Segment Open

(** * Foxtrot Serialize (FXSD): a shallow embedding of FxSerialize.hpp and
    FxSerialize.cpp, and the properties of the archive format checked on it.

    Conventions of the embedding.
    - A [uintN] is a [Z] kept in range by an explicit wrap-around
      ([uint8], [uint16], [uint32]); a conversion happens wherever the C++
      source converts (parameter passing, [static_cast], assignment).
    - A section buffer is the list of the bytes of its allocation.  A raw
      access outside the allocation is [OutOfBounds] (undefined behaviour in
      C++); a failed [assert] is [AssertionFailed] (the checked, reported
      abort of the program).
    - A function that [printf]s a diagnostic and returns early returns the
      matching status constructor here.
    - The operands of [|] in [Read32] are evaluated left to right, as GCC,
      Clang and MSVC compile it.
    - Files are byte lists; [fread]/[fwrite] of a [uint32] use the host byte
      order, little-endian here (x86-64, AArch64). *)

From Stdlib Require Import ZArith Lia List String.
From stdpp Require Import base numbers option list strings.
Import ListNotations.

Local Open Scope Z_scope.

(** ** Machine integers *)

Definition uint8 (z : Z) : Z := z mod 2 ^ 8.
Definition uint16 (z : Z) : Z := z mod 2 ^ 16.
Definition uint32 (z : Z) : Z := z mod 2 ^ 32.

(** Conversion of a [uint32] to [int32] (two's complement, C++20). *)
Definition int32_of_uint32 (u : Z) : Z :=
  if decide (u < 2 ^ 31) then u else u - 2 ^ 32.

Definition is_uint8 (z : Z) : Prop := 0 <= z < 2 ^ 8.
Definition is_uint16 (z : Z) : Prop := 0 <= z < 2 ^ 16.
Definition is_uint32 (z : Z) : Prop := 0 <= z < 2 ^ 32.
Definition is_int32 (z : Z) : Prop := - 2 ^ 31 <= z < 2 ^ 31.

(** ** Outcomes of a call *)

Inductive Fault : Type :=
  | AssertionFailed   (* an [assert] of the source failed: the program aborts *)
  | OutOfBounds       (* a raw access outside the allocation *)
  | Undefined         (* another undefined operation (float to integer cast) *)
  | OutOfFuel.        (* the recursion bound of the model was reached *)

Inductive Res (A : Type) : Type :=
  | Ok (a : A)
  | Abort (f : Fault).
Arguments Ok {A} a.
Arguments Abort {A} f.
(** X19. [stop()] on a car whose chip answers (or whose motor controller
    was never initialized) returns, with [running] and [streaming] off, the
    TCP server stopped and both registries empty, the camera released and
    not streaming, and no thread started.  The wheels are braked twice, by
    [stop()] of the motor controller and again by its [close()]. *)
Theorem stop_shuts_down (self : Main.LaneFollowingCar) :
  Motor.responsive (Main.motor_controller self) = true ->
  Camera.consistent (Main.camera self) ->
  let self' := snd (Main.stop self) in
  fst (Main.stop self) = Ret tt /\
  Main.running self' = false /\
  Main.streaming self' = false /\
  Main.tcp_server self' = TcpServer.stop_server (Main.tcp_server self) /\
  TcpServer.running (Main.tcp_server self') = false /\
  TcpServer.command_clients (Main.tcp_server self') = [] /\
  TcpServer.video_clients (Main.tcp_server self') = [] /\
  Camera.camera (Main.camera self') = None /\
  Camera.is_streaming (Main.camera self') = false /\
  Main.threads self' = Main.threads self /\
  Motor.speed_calls (Main.motor_controller self') =
    Motor.speed_calls (Main.motor_controller self) ++
    (0, 0, 0, 0) :: (if Motor.initialized (Main.motor_controller self)
                     then [(0, 0, 0, 0)] else []) /\
  Motor.writes (Main.motor_controller self') =
    Motor.writes (Main.motor_controller self) ++
    (if Motor.initialized (Main.motor_controller self)
     then Motor.speed_writes 0 0 0 0 ++ Motor.speed_writes 0 0 0 0 else []).
Proof.
  intros Hr Hcam self'. subst self'. rewrite stop_unfold.
  destruct (set_motor_speeds_returns 0 0 0 0 _ Hr) as [Hret Hw].
  destruct (set_motor_speeds_keeps 0 0 0 0 _ Hr) as [Hi3 Hr3].
  pose proof (set_motor_speeds_call 0 0 0 0 (Main.motor_controller self)) as Hc.
  fold Motor.stop in Hret, Hw, Hi3, Hr3, Hc.
  destruct (Motor.stop (Main.motor_controller self)) as [o mc3].
  cbn [fst snd] in Hret, Hw, Hi3, Hr3, Hc. subst o.
  destruct (motor_close_responsive mc3 Hr3) as (Hret5 & Hc5 & Hw5).
  destruct (Motor.close mc3) as [r mc5]. cbn [fst snd] in Hret5, Hc5, Hw5 |- *. subst r.
  assert (Hcam2 : Camera.consistent
                    (Main.camera
                       (if Main.streaming self
                        then Main.set_camera (Camera.stop_streaming (Main.camera self))
                               (Main.set_video_thread None
                                  (Main.set_streaming false (Main.set_running false self)))
                        else Main.set_running false self))).
  { destruct (Main.streaming self); simpl; [apply consistent_stop|]; exact Hcam. }
  destruct (close_off _ Hcam2) as [Hoff Hnone].
  split; [reflexivity|].
  split; [destruct (Main.streaming self); reflexivity|].
  split; [destruct (Main.streaming self) eqn:Hs; simpl; [reflexivity | exact Hs]|].
  split; [reflexivity|]. split; [reflexivity|]. split; [reflexivity|].
  split; [reflexivity|].
  split; [exact Hnone|]. split; [exact Hoff|].
  split; [destruct (Main.streaming self); reflexivity|].
  cbn [Main.motor_controller Main.set_motor_controller].
  rewrite Hc5, Hc, Hw5, Hw, Hi3.
  destruct (Motor.initialized (Main.motor_controller self));
    rewrite <- ?app_assoc; split; reflexivity.
Qed.
(** When the quote service does not answer 200 with a JSON object (the
    request raises, the status is another one, the body is not JSON or is
    not an object), the handler shows one entry of its fallback list, the
    quote with its own author, picked with one random draw. *)
Theorem motivational_quote_falls_back_to_its_list (str : json -> string)
  (detector : EmotionDetector.t) (api : api_outcome) (tracker : Tracker.t)
  (w : World) (detection : EmotionDetector.Detection) :
  EmotionDetector.detect_emotion detector (user_text tracker) = Ok detection ->
  (forall fields, api <> Response 200 (Ok (JObj fields))) ->
  exists fallback,
    In fallback ActionGetMotivationalQuote.fallback_quotes
    /\ ActionGetMotivationalQuote.run str detector api tracker w
       = (Ok [SlotSet "detected_emotion" (EmotionDetector.emotion detection)],
          {| messages :=
               messages w
               ++ [JStr (quote_message
                           (ActionGetMotivationalQuote.prefix_for
                              (EmotionDetector.emotion detection))
                           (ActionGetMotivationalQuote.quote fallback)
                           (ActionGetMotivationalQuote.author fallback))];
             rng := rng (after_draw w) |}).
Proof.
  intros Hdet Hnot.
  pose proof (motivational_quote_run str detector api tracker w detection Hdet)
    as Hrun.
  cbv zeta in Hrun.
  assert (Hserved : served_quote api = None).
  { destruct api as [e | status_code [data | e]]; try reflexivity.
    destruct data; try reflexivity. cbn [served_quote].
    destruct (status_code =? 200)%Z eqn:Hstatus; [|reflexivity].
    apply Z.eqb_eq in Hstatus. subst. now elim (Hnot fields). }
  rewrite Hserved in Hrun.
  eexists. split; [|exact Hrun].
  unfold ActionGetMotivationalQuote.fallback_quotes. apply chosen_in.
Qed.

Lemma motivational_quote_fallback_witness :
  exists fallback,
    In fallback ActionGetMotivationalQuote.fallback_quotes
    /\ ActionGetMotivationalQuote.run str_example keyword_detector
         (Response 503 (Raise ValueError)) sad_tracker remote_world
       = (Ok [SlotSet "detected_emotion" "sadness"],
          {| messages :=
               [JStr (quote_message
                        "I understand you might be feeling down. Here's something that might help: "
                        (ActionGetMotivationalQuote.quote fallback)
                        (ActionGetMotivationalQuote.author fallback))];
             rng := [7%N; 3%N] |}).
Proof.
  exact (motivational_quote_falls_back_to_its_list str_example keyword_detector
           (Response 503 (Raise ValueError)) sad_tracker remote_world
           sad_detection eq_refl
           (fun fields H => ltac:(discriminate H))).
Defined.

(** A 200 answer with a JSON object is shown as it is and no random number
    is drawn; a key the object does not have is formatted from [None], the
    fallback list is not used for it. *)
Theorem motivational_quote_shows_what_was_served (str : json -> string)
  (detector : EmotionDetector.t) (fields : list (string * json))
  (tracker : Tracker.t) (w : World) :
  exists detection quote author,
    EmotionDetector.detect_emotion detector (user_text tracker) = Ok detection
    /\ ActionGetMotivationalQuote.run str detector
         (Response 200 (Ok (JObj fields))) tracker w
       = (Ok [SlotSet "detected_emotion" (EmotionDetector.emotion detection)],
          {| messages :=
               messages w
               ++ [JStr (quote_message
                           (ActionGetMotivationalQuote.prefix_for
                              (EmotionDetector.emotion detection))
                           (str quote) (str author))];
             rng := rng w |})
    /\ (forall value, dict_lookup fields "quote" = Some value -> quote = value)
    /\ (dict_lookup fields "quote" = None -> quote = JNull)
    /\ (forall value, dict_lookup fields "author" = Some value -> author = value)
    /\ (dict_lookup fields "author" = None -> author = JNull).
Proof.
  destruct (detect_emotion_returns detector (user_text tracker))
    as (detection & Hdet).
  pose proof (motivational_quote_run str detector
                (Response 200 (Ok (JObj fields))) tracker w detection Hdet)
    as Hrun.
  cbv zeta in Hrun. cbn [served_quote Z.eqb Pos.eqb] in Hrun.
  exists detection, (dict_get fields "quote" JNull),
    (dict_get fields "author" JNull).
  split; [exact Hdet|]. split; [exact Hrun|].
  unfold dict_get.
  destruct (dict_lookup fields "quote"), (dict_lookup fields "author");
    repeat split; intros; congruence.
Qed.

Example quote_service_answers_an_empty_object :
  ActionGetMotivationalQuote.run str_example keyword_detector
    (Response 200 (Ok (JObj []))) sad_tracker remote_world
  = (Ok [SlotSet "detected_emotion" "sadness"],
     {| messages :=
          [JStr (quote_message
                   "I understand you might be feeling down. Here's something that might help: "
                   "None" "None")];
        rng := rng remote_world |}).
Proof. vm_compute. reflexivity. Qed.

(** The prefix of the quote handler follows the normalization of the
    coping-strategy handler, except for the synonyms "anxious" and
    "excited": the quote handler does not know them and gives them the
    generic prefix, not the one of fear and joy. *)
Theorem quote_prefix_follows_the_normalization_but_for_two_synonyms :
  (forall emotion,
      emotion <> "anxious" -> emotion <> "excited" ->
      ActionGetMotivationalQuote.prefix_for emotion
      = ActionGetMotivationalQuote.prefix_for (coping_emotion (Some emotion)))
  /\ coping_emotion (Some "anxious") = "fear"
  /\ ActionGetMotivationalQuote.prefix_for "anxious"
     = "Here's a thought for you: "
  /\ ActionGetMotivationalQuote.prefix_for "anxious"
     <> ActionGetMotivationalQuote.prefix_for "fear"
  /\ coping_emotion (Some "excited") = "joy"
  /\ ActionGetMotivationalQuote.prefix_for "excited"
     = "Here's a thought for you: "
  /\ ActionGetMotivationalQuote.prefix_for "excited"
     <> ActionGetMotivationalQuote.prefix_for "joy".
Proof.
  split; [|repeat split; discriminate].
  intros emotion Hanxious Hexcited.
  unfold coping_emotion, ActionGetMotivationalQuote.prefix_for, Py.in_list,
    canonical_labels.
  cbn [existsb].
  repeat match goal with
         | |- context [(emotion =? ?k)%string] =>
             destruct (String.eqb_spec emotion k) as [->|?];
             [first [reflexivity | contradiction]|]
         end.
  reflexivity.
Qed.

(** ** The remote call of ProcessMessage and FallbackAPI, branch by branch *)

(** [_call_fallback_api] on its predefined branch: the remote call is not
    made; one message is sent, a predefined response of the emotion, followed
    by a technique of the emotion only for sadness, anger and fear, and then
    only when the draw for it is below 0.5. *)
Lemma call_fallback_api_predefined_run (api : api_outcome)
  (message emotion : string) (responses : list string) (w : World) :
  PrimFloat.ltb (next_random w) 0.7 = true ->
  dict_lookup EMPATHETIC_RESPONSES emotion = Some responses ->
  exists response text w',
    In response responses
    /\ ActionProcessMessage._call_fallback_api api message emotion w
       = (Ok [SlotSet "detected_emotion" emotion], w')
    /\ messages w' = messages w ++ [JStr text]
    /\ (Py.in_list emotion ["sadness"; "anger"; "fear"] = false ->
        text = response)
    /\ (text = response
        \/ exists techniques technique,
            Py.in_list emotion ["sadness"; "anger"; "fear"] = true
            /\ dict_lookup THERAPY_TECHNIQUES emotion = Some techniques
            /\ In technique techniques
            /\ text = with_technique response technique).
Proof.
  intros Hfloat Hlookup.
  assert (Hin : dict_contains EMPATHETIC_RESPONSES emotion = true)
    by (unfold dict_contains; now rewrite Hlookup).
  destruct responses as [|response responses];
    [now apply empathetic_lists_nonempty in Hlookup|].
  unfold ActionProcessMessage._call_fallback_api.
  unfold bind at 1. rewrite random_random_run, Hfloat, Hin. cbn [andb].
  unfold bind at 1, lift at 1, dict_getitem at 1. rewrite Hlookup.
  unfold bind at 1. rewrite random_choice_run.
  set (w1 := after_draw w). set (w2 := after_draw w1).
  set (picked := chosen (response :: responses) response w1).
  assert (Hpicked : In picked (response :: responses)) by apply chosen_in.
  exists picked.
  destruct (Py.in_list emotion ["sadness"; "anger"; "fear"]) eqn:Hnegative.
  - unfold bind at 1. unfold bind at 1. rewrite random_random_run.
    destruct (PrimFloat.ltb (next_random w2) 0.5).
    + assert (Hth : dict_contains THERAPY_TECHNIQUES emotion = true).
      { apply canonical_in_tables. unfold Py.in_list in Hnegative.
        apply existsb_exists in Hnegative.
        destruct Hnegative as (x & Hx & Heq). apply String.eqb_eq in Heq.
        rewrite Heq. unfold canonical_labels. cbn [In] in Hx |- *. tauto. }
      destruct (dict_contains_lookup _ _ Hth) as (techniques & Hlookup').
      destruct techniques as [|technique techniques];
        [now apply therapy_lists_nonempty in Hlookup'|].
      unfold bind at 1, lift at 1, dict_getitem at 1. rewrite Hlookup'.
      unfold bind at 1. rewrite random_choice_run.
      unfold ret at 1. unfold bind, utter_message, ret.
      eexists _, _. split; [exact Hpicked|]. split; [reflexivity|].
      cbn [messages]. subst w2 w1. rewrite !messages_after_draw.
      split; [reflexivity|]. split; [discriminate|].
      right. eexists (technique :: techniques), _.
      split; [reflexivity|]. split; [reflexivity|].
      split; [apply chosen_in | reflexivity].
    + unfold ret at 1. unfold bind, utter_message, ret.
      eexists _, _. split; [exact Hpicked|]. split; [reflexivity|].
      cbn [messages]. subst w2 w1. rewrite !messages_after_draw.
      split; [reflexivity|]. split; [discriminate|]. now left.
  - unfold bind at 1. unfold ret at 1. unfold bind, utter_message, ret.
    eexists _, _. split; [exact Hpicked|]. split; [reflexivity|].
    cbn [messages]. subst w2 w1. rewrite !messages_after_draw.
    split; [reflexivity|]. split; [reflexivity|]. now left.
Qed.

Lemma answered_path (data content : json) :
  completion_content data = Some content ->
  remote_path_of (Response 200 (Ok data)) = Answered content.
Proof.
  intros H. unfold remote_path_of. cbn [Z.eqb Pos.eqb].
  assert (Hchoices : json_contains "choices" data = Ok true).
  { unfold completion_content in H. destruct data; try discriminate.
    cbn [json_contains]. unfold dict_contains.
    destruct (dict_lookup fields "choices"); [reflexivity | discriminate]. }
  now rewrite Hchoices, H.
Qed.

Lemma malformed_path (data : json) :
  json_contains "choices" data = Ok true ->
  completion_content data = None ->
  remote_path_of (Response 200 (Ok data)) = Failed.
Proof.
  intros Hchoices H. unfold remote_path_of. cbn [Z.eqb Pos.eqb].
  now rewrite Hchoices, H.
Qed.
(** Python identifiers over ASCII: letters, digits and the underscore, not
    starting with a digit. *)
Definition is_digit (a : ascii) : bool :=
  let n := nat_of_ascii a in (48 <=? n) && (n <=? 57).
Definition ident_char (a : ascii) : bool :=
  let n := nat_of_ascii a in
  ((65 <=? n) && (n <=? 90)) || ((97 <=? n) && (n <=? 122)) ||
  is_digit a || (n =? 95).
Definition identifier (s : string) : bool :=
  match s with
  | "" => false
  | String a _ => negb (is_digit a) && str_forallb ident_char s
  end.

Definition starts_with_blank (s : string) : bool :=
  match s with
  | String a _ => Ascii.eqb a " "
  | "" => false
  end.

(** An entry of the argument list that can be read back: neither a comma nor
    a closing parenthesis in it, and its declaration is what is left when the
    blanks in front are dropped. *)
Definition plain_char (a : ascii) : bool :=
  negb (Ascii.eqb a ",") && negb (Ascii.eqb a ")").
Definition readable (e : string * string) : Prop :=
  str_forallb plain_char (e.1 +:+ e.2) = true ∧ lstrip (e.1 +:+ e.2) = e.2.

(** The accumulation call for term [i] with coefficient text [coeff]. *)
Definition spmv_call (i : nat) (coeff : string) : string :=
  "spmvpy(&data" +:+ str_of_nat i +:+ "[0], &idx" +:+ str_of_nat i +:+
  "[0], &ptr" +:+ str_of_nat i +:+ "[0], " +:+
  "&vec[0], " +:+ coeff +:+ ", &out[0], num_rows)".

Segment Closed

Activity: Please transcribe only the lines in the records above running from the line that has "rng := rng remote_world" through the line that has "repeat match goal with", both included, exactly as they appear.

Result of this exercise:
        rng := rng remote_world |}).
Proof. vm_compute. reflexivity. Qed.

(** The prefix of the quote handler follows the normalization of the
    coping-strategy handler, except for the synonyms "anxious" and
    "excited": the quote handler does not know them and gives them the
    generic prefix, not the one of fear and joy. *)
Theorem quote_prefix_follows_the_normalization_but_for_two_synonyms :
  (forall emotion,
      emotion <> "anxious" -> emotion <> "excited" ->
      ActionGetMotivationalQuote.prefix_for emotion
      = ActionGetMotivationalQuote.prefix_for (coping_emotion (Some emotion)))
  /\ coping_emotion (Some "anxious") = "fear"
  /\ ActionGetMotivationalQuote.prefix_for "anxious"
     = "Here's a thought for you: "
  /\ ActionGetMotivationalQuote.prefix_for "anxious"
     <> ActionGetMotivationalQuote.prefix_for "fear"
  /\ coping_emotion (Some "excited") = "joy"
  /\ ActionGetMotivationalQuote.prefix_for "excited"
     = "Here's a thought for you: "
  /\ ActionGetMotivationalQuote.prefix_for "excited"
     <> ActionGetMotivationalQuote.prefix_for "joy".
Proof.
  split; [|repeat split; discriminate].
  intros emotion Hanxious Hexcited.
  unfold coping_emotion, ActionGetMotivationalQuote.prefix_for, Py.in_list,
    canonical_labels.
  cbn [existsb].
  repeat match goal with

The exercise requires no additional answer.